Bisbilles au sein du camp Républicain. François Fillon n'est pas critiqué uniquement pour son programme. La gestion de son équipe de campagne, dont l'organigramme a été dévoilé le 15 décembre, est aussi l'objet de controverses. Et cette fois, les tirs les plus violentes viennent de ses (supposés) alliés. Laurent Wauquiez, devenu premier vice-président des Républicains après la victoire de l'ancien Premier ministre à la primaire, a dénoncé une "purge méthodique" des sarkozystes. "On ne peut prétendre au rassemblement avec un organigramme essentiellement construit autour des fillonistes historiques en y ajoutant simplement les principaux porte-flingues de Juppé", a regretté le président de la région Auvergne-Rhône-Alpes dans le JDD ce week-end.
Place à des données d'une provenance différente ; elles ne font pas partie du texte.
Lemma returns_chanless {A B} b (m : RM RunUpdateErr A) (f : RunUpdateErr + A -> RM Depth B) s :
  calm m -> chanless m -> bounded b s ->
  (forall x s', no_chan x -> bounded b s' -> returns b (f x) s') ->
  returns b (attempt m ≫= f) s.
Proof.
  intros Hm Hc Hs Hf. pose proof (bounded_calm b _ _ (Hm s) Hs) as Hb. specialize (Hc s).
  unfold returns, wp, mbind, M_bind, attempt.
  destruct (m s) as [s' [a|e|msg]]; simpl in *; [..|done]; apply Hf; simpl; auto.
Qed.

(** *** From the innermost calls outwards *)

Lemma returns_the_run {B} b (f : Run -> RM Depth B) s :
  bounded b s -> returns b (f s.1) s -> returns b (the_run ≫= f) s.
Proof. by destruct s. Qed.

Lemma returns_on_run {B} b g (f : unit -> RM Depth B) s :
  returns b (f tt) (g s.1, s.2) -> returns b (on_run g ≫= f) s.
Proof. by destruct s. Qed.

Lemma settle_returns b n act s :
  (forall w s', weight s'.1.(mr_task_buffer) < b -> never_fails_workflow s'.1.(mr_config) ->
     returns b (incoming_wft n w) s') ->
  bounded b s -> returns b (settle (incoming_wft n) act) s.
Proof.
  intros Hin Hs. unfold settle. apply returns_the_run; [done|].
  destruct (match act with None | Some (Autocomplete _) => _ | _ => _ end).
  - destruct (get_next_wft _) as [buf [w|]] eqn:Hn; apply returns_on_run.
    + apply get_next_wft_weight in Hn. destruct Hs. apply Hin; simpl; [lia|done].
    + apply get_next_wft_none in Hn as ->. destruct Hs. by split.
  - destruct act; [|done]. apply returns_bind; [|done].
    apply returns_calm; [apply calm_insert|apply silent_insert|done].
Qed.

Lemma update_none_returns n e s b :
  bounded b s -> e.(rue_complete_resp_chan) = None -> returns b (update_to_acts (S n) (inl e)) s.
Proof.
  intros Hs He. rewrite update_to_acts_S. apply returns_on_run. rewrite He. apply returns_the_run; by destruct s.
Qed.

Lemma update_returns b n o s :
  no_chan o -> bounded b s -> 2 * b + 2 <= n -> returns b (update_to_acts n o) s.
Proof.
  revert n o s. induction b as [b IH] using lt_wf_ind. intros n o s Ho Hs Hn.
  destruct n as [|n]; [lia|]. destruct o as [e|o]; [by apply update_none_returns|].
  rewrite update_to_acts_S. unfold update_to_acts_body.
  destruct (match o with OutgoingAct a => _ | FulfillableComplete c => _ end) as [act ful].
  apply returns_the_run; [done|].
  assert (forall x s', no_chan x -> bounded b s' ->
    returns b match x with
              | inl e => update_to_acts n (inl e)
              | inr a => r ← outgoing a;
                  _ ← match ful with Some f => fulfill f | None => mret tt end;
                  settle (incoming_wft n) r
              end s') as Hrest.
  { intros [e|a] s' Hx Hs'; [destruct n as [|n]; [lia|]; by apply update_none_returns|].
    apply returns_bind; [apply returns_calm; [apply calm_outgoing|apply silent_outgoing|done]|].
    intros r s2 Hs2. apply returns_bind.
    { destruct ful; [|done].
      apply returns_calm; [apply calm_fulfill|apply silent_fulfill|done]. }
    intros _ s3 Hs3. apply settle_returns; [|done]. intros w s4 Hw Hc.
    destruct n as [|n]; [lia|]. rewrite incoming_wft_S. unfold incoming_wft_body.
    set (b' := weight (mr_task_buffer s4.1)) in *.
    assert (returns b' (attempt (_incoming_wft w) ≫= fun res => update_to_acts n (OutgoingAct <$> res)) s4)
      as Hr; [|eapply wp_mono; [exact Hr|intros ?? []; split; [lia|done]|auto..]].
    apply returns_chanless; [apply calm_incoming|apply incoming_chanless|done|].
    intros x5 s5 Hx5 Hs5. apply IH; [lia|by destruct x5|done|lia]. }
  destruct (more_pending_work s.1 && negb (is_some act)).
  - apply returns_chanless; [apply calm_check_more|apply check_more_chanless|done|done].
  - by apply (Hrest (inr act)).
Qed.

Lemma check_more_returns b n s :
  bounded b s -> 2 * b + 3 <= n -> returns b (check_more_activations n) s.
Proof.
  intros Hs Hn. destruct n as [|n]; [lia|]. rewrite check_more_activations_S.
  apply returns_chanless; [apply calm_check_more|apply check_more_chanless|done|].
  intros x s' Hx Hs'. apply update_returns; [by destruct x|done|lia].
Qed.

Lemma incoming_returns b n w s :
  bounded b s -> 2 * b + 3 <= n -> returns b (incoming_wft n w) s.
Proof.
  intros Hs Hn. destruct n as [|n]; [lia|]. rewrite incoming_wft_S.
  apply returns_chanless; [apply calm_incoming|apply incoming_chanless|done|].
  intros x s' Hx Hs'. apply update_returns; [by destruct x|done|lia].
Qed.

Lemma store_eviction_returns b n info att s :
  bounded b s -> 2 * b + 3 <= n ->
  returns b (store_eviction (check_more_activations n) info att) s.
Proof.
  intros Hs Hn. unfold store_eviction. apply returns_the_run; [done|]. case_match.
  - apply returns_bind; [case_match; [by destruct s|done]|]. intros _ s1 Hs1.
    apply returns_on_run. apply returns_bind; [|done].
    apply check_more_returns; [by destruct s1|done].
  - by apply returns_on_run.
Qed.

(** An eviction that is not about a page that a completion waits for. *)
Lemma evict_plain_returns b n info s :
  s.1.(mr_completion_waiting_on_page_fetch) = None
    \/ info.(rem_reason) <> ER_PaginationOrHistoryFetch ->
  bounded b s -> 2 * b + 4 <= n -> returns b (request_eviction n info) s.
Proof.
  intros Hp Hs Hn. destruct n as [|n]; [lia|]. rewrite request_eviction_S. unfold request_eviction_body.
  apply returns_the_run; [done|]. repeat case_match;
    try (apply store_eviction_returns; [done|lia]).
  naive_solver.
Qed.

Lemma reply_returns b n out chan s :
  bounded b s -> 2 * b + 5 <= n -> returns b (reply_to_complete n out chan) s.
Proof.
  intros Hs Hn. destruct n as [|n]; [lia|]. rewrite reply_to_complete_S. unfold reply_to_complete_body.
  apply returns_the_run; [done|]. destruct chan as [chan|]; [|done].
  apply returns_bind; [by destruct s|]. intros op s1 Hs1.
  apply returns_bind; [by destruct s1|]. intros _ s2 Hs2. destruct op; [done|].
  apply returns_bind; [|done]. apply evict_plain_returns; [by right|done|lia].
Qed.

Lemma report_failure_returns b n token cause failure chan nr rep rur s :
  bounded b s -> 2 * b + 5 <= n ->
  returns b (report_failure (successful_completion n) (reply_to_complete n) token cause failure
               chan nr rep rur) s.
Proof.
  intros Hs Hn. unfold report_failure. apply returns_the_run; [done|].
  assert (fails_workflow cause s.1 = false) as ->.
  { destruct Hs as [_ Hc]. unfold fails_workflow. destruct cause; (done || apply Hc). }
  repeat case_match; (apply returns_bind; [by apply reply_returns|done]).
Qed.

(** Failing a completion, over what is known of the eviction. *)
Lemma failed_returns_from b n cause reason failure auto chan s :
  (forall info s', info.(rem_reason) = reason ->
     s'.1.(mr_completion_waiting_on_page_fetch) = s.1.(mr_completion_waiting_on_page_fetch) ->
     bounded b s' -> returns b (request_eviction n info) s') ->
  bounded b s -> 2 * b + 5 <= n ->
  returns b (failed_completion (S n) cause reason failure auto chan) s.
Proof.
  intros Hev Hs Hn. rewrite failed_completion_S. unfold failed_completion_body.
  apply returns_the_run; [done|]. destruct (mr_wft s.1) as [wft|].
  2: { apply returns_bind; [by apply reply_returns|done]. }
  apply returns_bind.
  { unfold evict_after_failure. case_match; [done|]. apply returns_the_run; [done|].
    apply returns_bind; [by apply Hev|done]. }
  intros [report rur] s1 Hs1. by apply report_failure_returns.
Qed.

Lemma failed_plain_returns b n cause reason failure auto chan s :
  s.1.(mr_completion_waiting_on_page_fetch) = None ->
  bounded b s -> 2 * b + 6 <= n ->
  returns b (failed_completion n cause reason failure auto chan) s.
Proof.
  intros Hw Hs Hn. destruct n as [|n]; [lia|]. apply failed_returns_from; [|done|lia].
  intros info s' Hi Hw' Hs'. apply evict_plain_returns; [left; congruence|done|lia].
Qed.

Lemma evict_returns b n info s :
  bounded b s -> 2 * b + 7 <= n -> returns b (request_eviction n info) s.
Proof.
  intros Hs Hn. destruct (mr_completion_waiting_on_page_fetch s.1) as [c|] eqn:Hw;
    [|apply evict_plain_returns; [by left|done|lia]].
  destruct (decide (rem_reason info = ER_PaginationOrHistoryFetch)) as [Hr|];
    [|apply evict_plain_returns; [by right|done|lia]].
  destruct n as [|n]; [lia|]. rewrite request_eviction_S. unfold request_eviction_body.
  apply returns_the_run; [done|]. rewrite Hw, Hr. apply returns_on_run.
  apply returns_bind; [|done]. apply failed_plain_returns; [done|by destruct s|lia].
Qed.

Lemma failed_returns b n cause reason failure auto chan s :
  bounded b s -> 2 * b + 8 <= n ->
  returns b (failed_completion n cause reason failure auto chan) s.
Proof.
  intros Hs Hn. destruct n as [|n]; [lia|]. apply failed_returns_from; [|done|lia].
  intros info s' _ _ Hs'. apply evict_returns; [done|lia].
Qed.

Lemma update_any_returns b n o s :
  bounded b s -> 2 * b + 9 <= n -> returns b (update_to_acts n o) s.
Proof.
  intros Hs Hn. destruct o as [e|o]; [|apply update_returns; [done..|lia]].
  destruct (rue_complete_resp_chan e) eqn:He; [|apply update_returns; [done..|lia]].
  destruct n as [|n]; [lia|]. rewrite update_to_acts_S. unfold update_to_acts_body.
  apply returns_on_run. rewrite He. apply failed_returns; [by destruct s|lia].
Qed.

Lemma process_returns b n c s :
  bounded b s -> 2 * b + 10 <= n -> returns b (process_completion n c) s.
Proof.
  intros Hs Hn. destruct n as [|n]; [lia|]. rewrite process_completion_S.
  apply returns_attempt; [apply calm_process_completion|done|].
  intros x s' Hs'. apply update_any_returns; [done|lia].
Qed.

Lemma successful_returns b n cmds flags vb chan forced s :
  bounded b s -> 2 * b + 11 <= n ->
  returns b (successful_completion n cmds flags vb chan forced) s.
Proof.
  intros Hs Hn. destruct n as [|n]; [lia|]. rewrite successful_completion_S.
  unfold successful_completion_body. apply returns_the_run; [done|].
  assert (forall out s', bounded b s' -> returns b (reply_to_complete n out chan) s') as Hr.
  { intros. apply reply_returns; [done|lia]. }
  destruct (mr_wft s.1) as [wft|].
  2: { unfold completion_without_wft. apply returns_the_run; [done|].
       apply returns_bind; [repeat case_match; by destruct s|]. intros out s1 Hs1.
       apply returns_bind; [by apply Hr|done]. }
  match goal with |- returns _ (match ?x with Some _ => _ | None => _ end) _ => destruct x end;
    [by apply returns_bind; [apply Hr|]|].
  unfold completion_with_wft. apply returns_bind.
  { apply returns_calm; [apply calm_preprocess|apply silent_preprocess|done]. }
  intros [cmds' qrs] s1 Hs1. apply returns_the_run; [done|]. repeat case_match.
  - apply returns_bind; [apply process_returns; [done|lia]|done].
  - by apply returns_on_run.
  - apply returns_bind; [apply update_any_returns; [done|lia]|done].
Qed.

(** ** The calls that the cache and the stream of inputs make *)

Inductive run_input :=
| RI_IncomingWft (w : PermittedWFT)
| RI_Successful (commands : list WFCommand) (used_flags : list Z) (vb : VersioningBehavior)
    (chan : option RespChan)
| RI_Failed (cause : WorkflowTaskFailedCause) (reason : EvictionReason)
    (failure : completion_Failure) (is_auto_fail : bool) (chan : option RespChan)
| RI_FetchedPage (update : HistoryUpdate) (paginator : HistoryPaginator)
| RI_LocalResolution (res : LocalActivityResolution)
| RI_Heartbeat
| RI_Evict (info : RequestEvictMsg)
| RI_CheckMore
| RI_MarkComplete (status : WFTReportStatus)
| RI_Finish (pred : OutstandingActivation -> bool)
| RI_Buffer (w : PermittedWFT).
François Fillon a eu beau garder une place dans son équipe pour Gérald Darmanin, Eric Ciotti, François Baroin et Eric Woerth, tous les quatre fervents soutiens de Nicolas Sarkozy, cela n'est pas suffisant aux yeux de Laurent Wauquiez, qui a prévenu que les anciens partisans de l'ex-président pouvaient se sentir "humiliés".
Service après-vente. Leur champion pris dans la tourmente, plusieurs soutiens de François Fillon ont été dépêchés dans les médias pour prendre sa défense. Filloniste historique, Jérôme Chartier a ainsi répété dimanche sur RTL que son candidat et Vladimir Poutine "ne sont pas des amis" et que l'ancien Premier ministre n'avait "pas touché d'argent lorsqu'il est allé donner une conférence en Russie". "Il n'a reçu aucune rémunération ni de l'État russe, ni d'une organisation russe, ni d'une entreprise russe", a confirmé Thierry Solère, porte-parole de François Fillon, sur Europe 1 lundi.
Sur le projet santé, c'est Benoist Apparu (juppéiste au départ) qui a fait le service après-vente, lundi, au micro de RTL. "Il y avait une incompréhension sur le sujet. François Fillon a dit 'ok, je ferme le dossier et je rouvre le débat sur cette question-là'. Nous allons organiser une convention dans les semaines qui viennent pour remettre à plat l'ensemble du projet." Tous voient surtout dans ces polémiques des manœuvres de l'opposition pour discréditer un candidat trop haut dans les sondages. "Le seul moyen que trouvent les uns et les autres de mettre du napalm dans la vie politique, c'est en caricaturant, en diffamant", s'est insurgé Thierry Solère, dans une tentative de mettre fin à de "fausses polémiques qui n'ont pas lieu d'être".